Sperre und Aberkennung von Titeln wegen Dopingvergehen

Weil er sich vermehrt seinem Studium widmen wollte, verzichtete der Gewichtheber und vorliegende Beschwerdeführer im Dezember 2001 darauf, seine Wettkampf-Lizenz zu erneuern. Trotz der fehlenden Lizenzierung wurde er am 27. Mai 2002 einer Dopingkontrolle unterzogen, welche positiv ausfiel. Der Schweizerische Gewichtheber Verband (SAGV) verzichtete zunächst auf die Einleitung eines Verfahrens. Der SAGV begründete den Verzicht damit, dass der Gewichtheber aufgrund der fehlenden Lizenzierung kein Mitglied des Verbandes sei.

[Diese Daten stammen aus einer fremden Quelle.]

Lemma SelectFrameForSlot_spec ring slot last mode :
  ascending ring -> Forall is_u64 ring -> is_u64 slot -> Z.of_nat (length ring) < 2 ^ 32 ->
  let d := SelectFrameForSlot ring slot last mode in
  if emit d then best_frame ring slot last mode (index d) /\
       newly_dropped d = Z.of_nat (index d - first_fresh ring last 0)
  else forall i, ~ fresh ring last i.
Proof.
  intros Ha Hr Hs Hl. unfold SelectFrameForSlot. set (ff := first_fresh ring last 0).
  destruct (first_fresh_spec ring last 0) as (Hn & _ & _). simpl in Hn. fold ff in Hn.
  destruct (Nat.eqb_spec ff (length ring)) as [Hff|Hff]; simpl.
  { intros i Hi. apply fresh_from in Hi; [|done]. fold ff in Hi. lia. }
  assert (Hall : forall p, p ∈ drop ff ring -> distance p slot < 2 ^ 64).
  { intros p Hp. assert (Hu : is_u64 p).
    { rewrite Forall_forall in Hr. apply Hr. apply list_elem_of_lookup_1 in Hp as [j Hj]. rewrite lookup_drop in Hj.
      by eapply list_elem_of_lookup_2. }
    unfold distance, is_u64 in *. lia. }
  assert (Hchosen : best_frame ring slot last mode
    (match mode with Newest => (length ring - 1)%nat | Smooth => nearest (drop ff ring) slot (2 ^ 64 - 1) ff ff end)).
  { destruct mode.
    - destruct (nearest_spec (drop ff ring) slot (2 ^ 64 - 1) ff ff Hall) as [[-> Hbest]|(j & p & -> & Hj & _ & Hmin & Hfirst)].
      + split; [apply fresh_from; [done|]; fold ff; lia|].
        intros j p q Hp Hf Hq. apply fresh_from in Hf; [|done]. fold ff in Hf.
        assert (Hin : forall k x, ring !! k = Some x -> (ff <= k)%nat -> 2 ^ 64 - 1 <= distance x slot < 2 ^ 64).
        { intros k x Hx Hk. assert (x ∈ drop ff ring).
          { apply (list_elem_of_lookup_2 _ (k - ff)). rewrite lookup_drop. by replace (ff + (k - ff))%nat with k by lia. }
          split; [by apply Hbest|by apply Hall]. }
        pose proof (Hin _ _ Hp). pose proof (Hin _ _ Hq). split; [lia|lia].
      + rewrite lookup_drop in Hj. pose proof (lookup_lt_Some _ _ _ Hj).
        split; [apply fresh_from; [done|]; fold ff; lia|].
        intros k p' q Hp' Hf Hq. rewrite Hj in Hp'. injection Hp' as <-.
        apply fresh_from in Hf; [|done]. fold ff in Hf.
        assert (Hq' : drop ff ring !! (k - ff)%nat = Some q)
          by (rewrite lookup_drop; by replace (ff + (k - ff))%nat with k by lia).
        split; [by eapply Hmin|]. intros Hlt. eapply Hfirst; [exact Hq'|lia].
    - split; [apply fresh_from; [done|]; fold ff; lia|].
      intros j Hj. apply fresh_from in Hj; [|done]. lia. }
  split; [done|]. destruct Hchosen as [Hf _]. apply fresh_from in Hf; [|done]. fold ff in Hf.
  unfold u32. rewrite wrap_small by lia. lia.
Qed.

(** A session: every slot has its ring and mode; the last emitted present time is carried
    on.  The present times emitted, in order. *)
Fixpoint emitted (last : Z) (slots : list (list Z * Z * FramePacingMode)) : list Z :=
  match slots with
  | [] => []
  | (ring, slot, mode) :: slots =>
      let d := SelectFrameForSlot ring slot last mode in
      match (if emit d then ring !! index d else None) with
      | Some p => p :: emitted p slots
      | None => emitted last slots
      end
  end.

Lemma emitted_above slots : (forall r s m, (r, s, m) ∈ slots ->
    ascending r /\ Forall is_u64 r /\ is_u64 s /\ Z.of_nat (length r) < 2 ^ 32) ->
  forall last, StronglySorted Z.lt (last :: emitted last slots).
Proof.
  induction slots as [|[[ring slot] mode] slots IH]; intros Hok last; simpl.
  { by repeat constructor. }
  destruct (Hok ring slot mode) as (Ha & Hr & Hs & Hl); [set_solver|].
  assert (IH' : forall last, StronglySorted Z.lt (last :: emitted last slots)).
  { apply IH. intros r s m Hin. apply (Hok r s m). set_solver. }
  pose proof (SelectFrameForSlot_spec ring slot last mode Ha Hr Hs Hl) as Hsel. simpl in Hsel.
  destruct (emit (SelectFrameForSlot ring slot last mode)); [|apply IH'].
  destruct Hsel as [[(p & Hp & Hlt) _] _]. rewrite Hp.
  specialize (IH' p). constructor; [done|]. constructor; [done|].
  apply StronglySorted_inv in IH' as [_ IH']. eapply Forall_impl; [exact IH'|]. simpl. lia.
Qed.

Dagegen klagte Swiss Olympic beim Court of Arbitration for Sport (CAS), welcher den SAGV mit Entscheid vom 8. April 2004 zur Einleitung eines Verfahrens verpflichtete. Im August 2004 wurde der Gewichtheber im Rahmen einer Delegiertenversammlung des SAGV für zwei Jahre gesperrt. Seine nach dem 27. Mai 2002 errungenen Titel wurden ihm ebenfalls aberkannt. Mit Entscheid vom 25. Februar 2005 erklärte das Bezirksgericht Brugg die Beschlüsse des SAGV allerdings aus formellen Gründen als nichtig.

Im Januar 2008 eröffnete schliesslich die Disziplinarkammer für Dopingfälle von Swiss Olympic eine Disziplinarverfahren gegen den Beschwerdeführer. Die Disziplinarkommission sanktionierte den positiven Dopingbefund vom 27. Mai 2002 mit einer zweijährigen Sperre (beginnend am 23. Januar 2008) und der Aberkennung sämtlicher Titel, Medaillen und Preisen seit dem 27. Mai 2002.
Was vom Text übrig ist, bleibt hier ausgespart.